[Colloq] Colloquium talk 2/14 by Ramesh K. Sitaraman 1:30PM 366WVH
Francoise Niang
fniang at ccs.neu.edu
Mon Feb 3 16:01:24 EST 2014
Speaker: Ramesh K. Sitaraman
University of Massachusetts, Amherst & Akamai Technologies
Time, location: 1:30 PM Fri, Feb 14, 366WVH
Abstract:
Online video is the killer application of the Internet. It is predicted that more than 85% of the consumer traffic on the Internet will be video-related by 2016. Yet, the future economic viability of online video rests squarely on our ability to understand how viewers interact with video content. For instance:
· If a video fails to start up quickly, would the viewer abandon?
· If a video freezes in the middle, would the viewer watch fewer minutes?
· If videos fail to load, is the viewer less likely to return to the same site?
In this talk, we outline scientific answers to these and other such questions, establishing for the first time a causal link between video performance and viewer behavior. One of the largest such studies, our work analyzes the video viewing habits of over 6.7 million viewers who in aggregate watched almost 26 million videos. To go beyond mere correlation and to establish causality, we develop a novel technique based on Quasi-Experimental Designs (QEDs). While QEDs are well known in the medical and social sciences, our work represents its first use in network performance research and is of independent interest.

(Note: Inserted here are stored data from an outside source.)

(** [confined_at i m a s w t]: run from [w], where the writer [i] is open
    and has been given [t], [m] changes the file of [i] at most; when it
    returns, it returns [a] and has given the writer [s]; when it raises, it
    raises what the oracle held and has given the writer an initial part of
    [s]; and in every view of the file system that it leaves in the trace
    the file of [i] holds an initial part of [t] followed by [s], and
    nothing else differs from [w]. *)
Definition confined_at {A} (i : nat) (m : M A) (a : A) (s : string)
    (w : world) (t : string) : Prop :=
  touched i w (m w).2
  ∧ (∃ s', stream i (m w).2 = Some (t +:+ s')
           ∧ match (m w).1 with
             | Ret a' => a' = a ∧ s' = s ∧ fault_exn (m w).2 = fault_exn w
             | Raise e => initial s' s ∧ fault_exn w = Some e ∧ w_fault (m w).2 = None
             end)
  ∧ ∃ tr, w_trace (m w).2 = w_trace w ++ tr
          ∧ Forall (λ v, ∃ d, initial d (t +:+ s) ∧ v = snap (w_dir w) (w_ino w) i d) tr.

Definition confined {A} (i : nat) (m : M A) (a : A) (s : string) : Prop :=
  ∀ w t, stream i w = Some t → confined_at i m a s w t.

(** The body of the [with] statement in [drop_blocks]. *)
Definition drop_body `{EditEnv} (pat : string → bool) (infh outfh : nat) : M unit :=
  input ← read_lines infh;
  '(lines, keep) ← drop_loop pat (File outfh) input [] true;
  if bool_decide (0 < length lines) then flush_block (File outfh) keep lines
  else mret tt.

(** ** Concrete runs *)

Definition one_block : string := "---" +:+ NL +:+ "A" +:+ NL.

(** A pattern that matches no line of the examples. *)
Definition no_match (line : string) : bool := str_in "zzz" line.

(** A file of two blocks, and an [OSError] to come at the sixth fault
    point: the reading of the second line. *)
Definition failing_world : world := demo_world "f" two_blocks (Some (5, OSError)).

Definition failing_run : result unit * world :=
  @drop_blocks (demo_env 100) "f" no_match failing_world.

Definition dashed_text : string :=
  "A" +:+ NL +:+ "--- x" +:+ NL +:+ "B" +:+ NL.

(** The blocks as the specification cuts them: at the lines equal to the
    separator token. *)
Definition spec_blocks (text : string) : list (list string) :=
  segment (λ l, bool_decide (l = SEP)) (chomped text).

(** ** Definitions for the further properties *)

(** ** More about [harvest.py] *)

(** A start tag that opens a capture: an anchor of the class of alert titles
    whose link has a [url] parameter. *)
Definition title_anchor `{Platform} (ev : event) : bool :=
  match ev with
  | StartTag tag attrs =>
      bool_decide (tag = "a")
      && bool_decide (ScholarScraper.attr_get "class" attrs = Some (Some "gse_alrt_title"))
      && bool_decide (is_Some (default (Some "") (ScholarScraper.attr_get "href" attrs)
                               ≫= query_url))
  | _ => false
  end.

(** *** The printed records as a block file *)

Definition cr : ascii := "013"%char.

(** What a reader of a text file opened with [newline=None] gets, as
    [edit.py] opens its files: a carriage return, with the newline that
    follows it if there is one, has become a newline. *)
Fixpoint universal_newlines (s : string) : string :=
  match s with
  | EmptyString => EmptyString
  | String c s' =>
      if bool_decide (c = cr) then
        String nl (match s' with
                   | EmptyString => EmptyString
                   | String c' s'' =>
                       if bool_decide (c' = nl) then universal_newlines s''
                       else universal_newlines s'
                   end)
      else String c (universal_newlines s')
  end.

Fixpoint cr_free (s : string) : bool :=
  match s with
  | EmptyString => true
  | String c s' => negb (bool_decide (c = cr)) && cr_free s'
  end.

(** No character of [s] ends a line for such a reader. *)
Definition line_free (s : string) : bool := newline_free s && cr_free s.

(** ** More about [edit.py] *)

(** [same_files w w']: the file system of [w'] is that of [w], trace and
    open writers included. *)
Definition same_files (w w' : world) : Prop :=
  w_dir w' = w_dir w ∧ w_ino w' = w_ino w ∧ w_pending w' = w_pending w
  ∧ w_trace w' = w_trace w.

Definition readonly {A} (m : M A) : Prop := ∀ w, same_files w (m w).2.

(** What [--show] prints for a list of files. *)
Definition shown_files (pat : string → bool) (w : world) (fs : list string) : string :=
  foldr (λ f acc, show_text pat (default "" (view w !! f)) +:+ acc) "" fs.

(** *** Instances *)

Definition stale_world : world :=
  World {["f" := 0; "f.bak" := 1; "g" := 2]}
        {[0 := two_blocks; 1 := "old backup"; 2 := "other"]} ∅ "" None [].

This talk is of general interest and is accessible to a broad audience.
Short Biography:
Ramesh K. Sitaraman received his B. Tech. in electrical engineering from the Indian Institute of Technology, Madras. He obtained his Ph.D. in computer science from Princeton University. He is currently a faculty member in the School of Computer Science at the University of Massachusetts at Amherst and was named an Akamai Fellow. As a principal architect, he helped build the Akamai network that currently serves a significant fraction of the world’s web content, streaming videos, and online applications. His research focuses on all aspects of Internet-scale distributed systems, including algorithms, architectures, performance, energy efficiency, and economics.